(* ===== verification/MinimizeArgs.v ===== *)
(** * MinimizeArgs: minimization of the arguments of a call (prog/minimization.go)

    The walk over the arguments of a call ends, and what it commits is exactly a program that
    the predicate accepted.  [walk] is the invariant of the copy under work as long as nothing
    was committed, [settled] what holds when the walk is to start anew. *)

From stdpp Require Import pretty.
From S2P Require Import Prelude Types Prog ExampleTarget ProgEdit Clone WellFormed Size.
From S2P Require Import SizeDom Expr Validation Typing ArgTree MinimizePaths Conditions Minimize MinimizeCalls.
Import Types Prog ProgEdit Clone WellFormed Validation Typing ArgTree MinimizePaths Minimize MinimizeCalls.

Module MinimizeArgs.

Lemma sanitizeFix_none calls m : sanitizeFix noNeutralize calls m = Ret (calls, m).
Proof.
  unfold sanitizeFix. destruct (for_list_inv (λ dn st, st = (dn, m)) (λ c '(l, m),
    let! '(err, c, m) := noNeutralize c m in
    match err with Some e => Panic e | None => Ret (l ++ [c], m) end) calls ([], m)) as (st & Hst & ->); [done| |exact Hst].
  intros d x r st _ ->. eexists. split; reflexivity.
Qed.

Section target.
Context (target : Target) (pred0 : nat → list Call → heap → Z → bool).
Context (order : list (positive * Arg) → list (positive * Arg)).
Notation typeAt := (typeAt (typeRefs target)).
Notation good := (good target).

(** What minimization relies on in the descriptions of the calls [metas]: types know their
    place in the table, no union has conditional options, the lower bound of the length of a
    blob is an [int] and that of a blob of fixed size is its size, and the sizes of well-typed
    calls can be assigned. *)
Record tables (metas : list Syscall) : Prop := {
  tb_self r t : typeAt r = Ret t → self (common t) = r;
  tb_cond : Conditions.unconditional target;
  tb_blob r tc desc : typeAt r = Ret (BufferType tc desc) →
    bufKind desc = BufferBlobRand ∨ bufKind desc = BufferBlobRange →
    0 ≤ bufRangeBegin desc < 2 ^ 63 ∧ (IsVarlen tc = false → bufRangeBegin desc = TypeSize tc);
  tb_sizes h c : Meta c ∈ metas → typedCall target h c → sizedCall target h c →
    ∃ vs, Size.assignSizesCall target h c = Ret vs
}.

(** Well-typed programs with calls of a bounded weight. *)
Definition J (B : nat) (p : list Call) (h : heap) : Prop :=
  Forall (typedCall target h) p ∧ Forall (light target B) p.

#[export] Instance J_stable B : Stable (J B).
Proof. apply stable_and; [apply typed_stable|apply light_stable]. Qed.

Section round.
Context (P0 : list Call) (I0 : Z) (m0 : mem) (B : nat).
Hypothesis Htb : tables (Meta <$> P0).
Notation current := (current target pred0 (J B) P0 I0 m0).
Context (p : list Call) (idx : Z) (mb : mem) (n0 : nat).
Hypothesis Hcur : current p idx mb n0.
Context (ci : nat) (crash : bool) (U : gset string).

(** A call whose arguments are minimized. *)
Definition workable (c : Call) : Prop :=
  NoMinimize (Attrs (Meta c)) = false ∧ ∀ x, x ∈ pathsCall target c → x ∈ U.

Hypothesis Hp : ∃ c, p !! ci = Some c ∧ workable c.

Record walk (s : minimizeArgsCtx) : Prop := {
  wk_base : mHeap mb ⊆ mHeap (ctxM s);
  wk_runs : (n0 ≤ runs s)%nat;
  wk_old : ctxOld s = p;
  wk_shared : shared s = false;
  wk_good : good (ctxP s) (ctxM s);
  wk_inv : J B (ctxP s) (mHeap (ctxM s));
  wk_tracks : tracks P0 I0 (ctxP s) idx;
  wk_new i : i ∈ progResults (ctxP s) → (mNext mb ≤ i)%positive;
  wk_len : length (ctxP s) = length p;
  wk_call : ∃ c, ctxP s !! ci = Some c ∧ workable c ∧ idsBelow (mNext (ctxM s)) c
}.

Definition settled (s : minimizeArgsCtx) : Prop :=
  current (ctxP0 s) idx (ctxM s) (runs s) ∧ length (ctxP0 s) = length p ∧ (n0 ≤ runs s)%nat ∧
  ∃ c, ctxP0 s !! ci = Some c ∧ workable c.

(** ** Committing and rejecting *)

Lemma settle_reject s :
  mHeap mb ⊆ mHeap (ctxM s) → fresh (ctxM s) → (n0 ≤ runs s)%nat → ctxOld s = p → shared s = false → settled s.
Proof.
  intros Hsub Hf Hn Ho Hs. unfold settled, ctxP0. rewrite Hs, Ho. split; [|split_and!; done].
  eapply current_grow; [apply _|exact Hcur|exact Hsub|exact Hf|exact Hn].
Qed.

Lemma settle_commit s : walk s → accepted pred0 (ctxP s) idx (ctxM s) (runs s) → settled (commit s).
Proof.
  intros [Hb Hn Ho Hs Hg Hj Ht Hnew Hlen (c & Hc & Hwk & _)] Ha. split; [|split_and!; [done|done|by exists c]]. split; [done|done| |done|by right].
  etrans; [apply Hcur|done].
Qed.

Definition bump (s : minimizeArgsCtx) : minimizeArgsCtx :=
  MkMin (ctxP s) (ctxOld s) (shared s) (triedPaths s) (ctxM s) (S (runs s)).

Lemma ask_eq s : ask noNeutralize pred0 idx s = Ret (pred0 (runs s) (ctxP s) (mHeap (ctxM s)) idx, bump s).
Proof. unfold ask, Minimize.pred. by rewrite sanitizeFix_none. Qed.

Lemma walk_bump s : walk s → walk (bump s).
Proof. intros [Hb Hn Ho Hs Hg Hj Ht Hnew Hlen Hc]. split; try done. simpl. lia. Qed.

Lemma walk_tried path s : walk s → walk (tried path s).
Proof. by intros [Hb Hn Ho Hs Hg Hj Ht Hnew Hlen Hc]. Qed.

Lemma accepted_ask s :
  pred0 (runs s) (ctxP s) (mHeap (ctxM s)) idx = true → accepted pred0 (ctxP s) idx (ctxM s) (S (runs s)).
Proof. intros H. exists (runs s), (ctxM s). split_and!; [lia|done|reflexivity]. Qed.

Lemma tryCommit_spec s :
  walk s → ∃ s', tryCommit noNeutralize pred0 idx s = Ret s' ∧ settled s' ∧ triedPaths s' = triedPaths s.
Proof.
  intros Hw. unfold tryCommit. rewrite ask_eq. cbn [rbind]. eexists. split; [reflexivity|].
  destruct (pred0 _ _ _ _) eqn:E.
  - split; [|done]. apply settle_commit; [by apply walk_bump|exact (accepted_ask s E)].
  - split; [|done]. apply walk_bump in Hw as [Hb Hn Ho Hs Hg Hj Ht Hnew Hlen Hc]. apply settle_reject; try done. apply Hg.
Qed.

(** ** The call under work *)

Lemma walk_call s : walk s →
  ∃ c, curCall ci s = Ret c ∧ ctxP s !! ci = Some c ∧ workable c ∧ typedCall target (mHeap (ctxM s)) c ∧
    sizedCall target (mHeap (ctxM s)) c ∧ light target B c ∧ Meta c ∈ Meta <$> P0 ∧ idsBelow (mNext (ctxM s)) c.
Proof.
  intros Hw. destruct (wk_call s Hw) as (c & Hc & Hwk & Hids). exists c. split_and!.
  - unfold curCall, index. rewrite decide_True by lia. by rewrite Nat2Z.id, Hc.
  - done.
  - done.
  - by eapply Forall_lookup_1; [apply (wk_inv s Hw)|].
  - intros a x Ha Hx. destruct (wk_good s Hw) as [[_ _ _ _ Hsz] _]. apply (Hsz c a x); [by eapply list_elem_of_lookup_2| |done].
    unfold callArgs in Ha. set_solver.
  - by eapply Forall_lookup_1; [apply (wk_inv s Hw)|].
  - destruct (wk_tracks s Hw) as (kept & _ & Hf & _). destruct (Forall2_lookup_r _ _ _ _ _ Hf Hc) as (k & _ & Hk).
    rewrite <-list_lookup_fmap in Hk. by eapply list_elem_of_lookup_2.
  - done.
Qed.

(** Changing values keeps the invariant. *)
Lemma walk_same s p' : walk s → Forall2 sameCall (ctxP s) p' → walk (setP p' (ctxM s) s).
Proof.
  intros [Hb Hn Ho Hs Hg Hj Ht Hnew Hlen Hc] Hsame. split; try done; cbn [ctxP setP ctxM].
  - by eapply good_same.
  - by eapply stable_same.
  - eapply tracks_meta; [by apply sameCalls_meta|done].
  - destruct (sameCalls_results _ _ Hsame) as [_ ->]. done.
  - by rewrite <-(Forall2_length _ _ _ Hsame).
  - destruct Hc as (c & Hc & [Hm Hpth] & Hids). destruct (Forall2_lookup_l _ _ _ _ _ Hsame Hc) as (c' & Hc' & Hcc).
    pose proof (belowCall_same target _ _ Hcc) as Hbc. exists c'. split; [done|].
    split; [split; [by rewrite (bc_meta _ _ _ Hbc)|intros x Hx; apply Hpth; by apply (bc_paths _ _ _ Hbc)]|].
    intros a' i Ha' Hi. destruct Hcc as [_ _ He]. apply list_elem_of_lookup in Ha' as [k Hk].
    assert ((erase <$> Args c) !! k = Some (erase a')) as Hk' by (rewrite <-He, list_lookup_fmap, Hk; done).
    rewrite list_lookup_fmap in Hk'. apply fmap_Some in Hk' as (a & Ha & Hea).
    apply (Hids a); [by eapply list_elem_of_lookup_2|]. by rewrite <-idsOf_erase, <-Hea, idsOf_erase.
Qed.

Lemma sameCall_alter (f : list Arg → list Arg) l :
  (∀ c, l !! ci = Some c → erase <$> f (Args c) = erase <$> Args c) →
  Forall2 sameCall l (alter (λ c, setArgs (f (Args c)) c) ci l).
Proof.
  intros Hf. apply Forall2_same_length_lookup. split; [by rewrite length_alter|]. intros k c c' Hc Hc'.
  destruct (decide (ci = k)) as [<-|].
  - rewrite list_lookup_alter_eq, Hc in Hc'. injection Hc' as <-. split; [done|done|]. by apply Hf.
  - rewrite list_lookup_alter_ne, Hc in Hc' by done. injection Hc' as <-. reflexivity.
Qed.

Lemma erase_setVals_all vs (args : list Arg) : erase <$> (Size.setVals vs <$> args) = erase <$> args.
Proof. rewrite <-list_fmap_compose. apply list_fmap_ext. intros _ a _. apply erase_setVals. Qed.

Lemma walk_vals s vs :
  walk s → walk (modArgs ci (fmap (Size.setVals vs)) s) ∧
    Forall2 sameCall (ctxP s) (ctxP (modArgs ci (fmap (Size.setVals vs)) s)).
Proof.
  intros Hw. assert (Forall2 sameCall (ctxP s) (ctxP (modArgs ci (fmap (Size.setVals vs)) s))) as Hs.
  { apply (sameCall_alter (fmap (Size.setVals vs))). intros c _. apply erase_setVals_all. }
  split; [|done]. by apply walk_same.
Qed.

Lemma assignSizes_spec s : walk s →
  ∃ vs c, ctxP s !! ci = Some c ∧ Size.assignSizesCall target (mHeap (ctxM s)) c = Ret vs ∧
    assignSizes target ci s = Ret (modArgs ci (fmap (Size.setVals vs)) s).
Proof.
  intros Hw. destruct (walk_call s Hw) as (c & Hcc & Hc & _ & Hty & Hsz & _ & Hm & _).
  destruct (tb_sizes _ Htb (mHeap (ctxM s)) c Hm Hty Hsz) as [vs Hvs]. exists vs, c. split_and!; [done|done|].
  unfold assignSizes. rewrite Hcc. cbn [rbind]. by rewrite Hvs.
Qed.

(** ** Positions *)

Lemma alter_insert {A} (f : A → A) i (l : list A) x : l !! i = Some x → alter f i l = <[i := f x]> l.
Proof.
  intros Hx. apply list_eq. intros k. destruct (decide (i = k)) as [<-|].
  - rewrite list_lookup_alter_eq, Hx, list_lookup_insert_eq; [done|by eapply lookup_lt_Some].
  - by rewrite list_lookup_alter_ne, list_lookup_insert_ne.
Qed.

Lemma subArg_app pos i a : subArg (pos ++ [i]) a = subArg pos a ≫= λ x, child x i.
Proof.
  revert a; induction pos as [|j pos IH]; intros a; cbn [app subArg]; [simpl; by destruct (child a i)|].
  destruct (child a j); [apply IH|done].
Qed.

Lemma argAt_inv s pos a : argAt ci pos s = Ret a →
  ∃ j pos' b c, pos = j :: pos' ∧ ctxP s !! ci = Some c ∧ Args c !! j = Some b ∧ subArg pos' b = Some a.
Proof.
  unfold argAt, curCall, index. rewrite decide_True by lia. rewrite Nat2Z.id.
  destruct (ctxP s !! ci) as [c|]; [|done]. cbn [rbind]. destruct pos as [|j pos]; [done|].
  rewrite decide_True by lia. rewrite Nat2Z.id. destruct (Args c !! j) as [b|] eqn:E; [|done]. cbn [rbind].
  destruct (subArg pos b) eqn:Es; [|done]. intros [= ->]. exists j, pos, b, c. done.
Qed.

Lemma argAt_intro s j pos b c a :
  ctxP s !! ci = Some c → Args c !! j = Some b → subArg pos b = Some a → argAt ci (j :: pos) s = Ret a.
Proof.
  intros Hc Hb Hs. unfold argAt, curCall, index. rewrite decide_True by lia. rewrite Nat2Z.id, Hc. cbn [rbind].
  rewrite decide_True by lia. rewrite Nat2Z.id, Hb. cbn [rbind]. by rewrite Hs.
Qed.

Lemma argAt_child s pos a i x : argAt ci pos s = Ret a → child a i = Some x → argAt ci (pos ++ [i]) s = Ret x.
Proof.
  intros Ha Hx. apply argAt_inv in Ha as (j & pos' & b & c & -> & Hc & Hb & Hs).
  apply (argAt_intro _ _ _ b c); [done|done|]. by rewrite subArg_app, Hs.
Qed.

(** The same position after values were changed. *)
Lemma argAt_same s s' pos a :
  Forall2 sameCall (ctxP s) (ctxP s') → argAt ci pos s = Ret a →
  ∃ a', argAt ci pos s' = Ret a' ∧ erase a' = erase a.
Proof.
  intros Hs Ha. apply argAt_inv in Ha as (j & pos' & b & c & -> & Hc & Hb & Hsub).
  destruct (Forall2_lookup_l _ _ _ _ _ Hs Hc) as (c' & Hc' & [_ _ He]).
  assert ((erase <$> Args c') !! j = Some (erase b)) as Hb' by (rewrite He, list_lookup_fmap, Hb; done).
  rewrite list_lookup_fmap in Hb'. apply fmap_Some in Hb' as (b' & Hb' & Heb).
  pose proof (nodewise_subArg erase pos' b) as H1. rewrite Hsub, Heb, (nodewise_subArg erase) in H1.
  symmetry in H1. destruct (subArg pos' b') as [a'|] eqn:E; [|done]. injection H1 as H1.
  exists a'. split; [|done]. by eapply argAt_intro.
Qed.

=====

▶ [What you will do]:
From the records above, reproduce exactly the lines from the one with "tb_sizes h c" to the one with "Hypothesis Htb : tables (Meta <$> P0).", both included, and no others.

▶ [Finished task]:
  tb_sizes h c : Meta c ∈ metas → typedCall target h c → sizedCall target h c →
    ∃ vs, Size.assignSizesCall target h c = Ret vs
}.

(** Well-typed programs with calls of a bounded weight. *)
Definition J (B : nat) (p : list Call) (h : heap) : Prop :=
  Forall (typedCall target h) p ∧ Forall (light target B) p.

#[export] Instance J_stable B : Stable (J B).
Proof. apply stable_and; [apply typed_stable|apply light_stable]. Qed.

Section round.
Context (P0 : list Call) (I0 : Z) (m0 : mem) (B : nat).
Hypothesis Htb : tables (Meta <$> P0).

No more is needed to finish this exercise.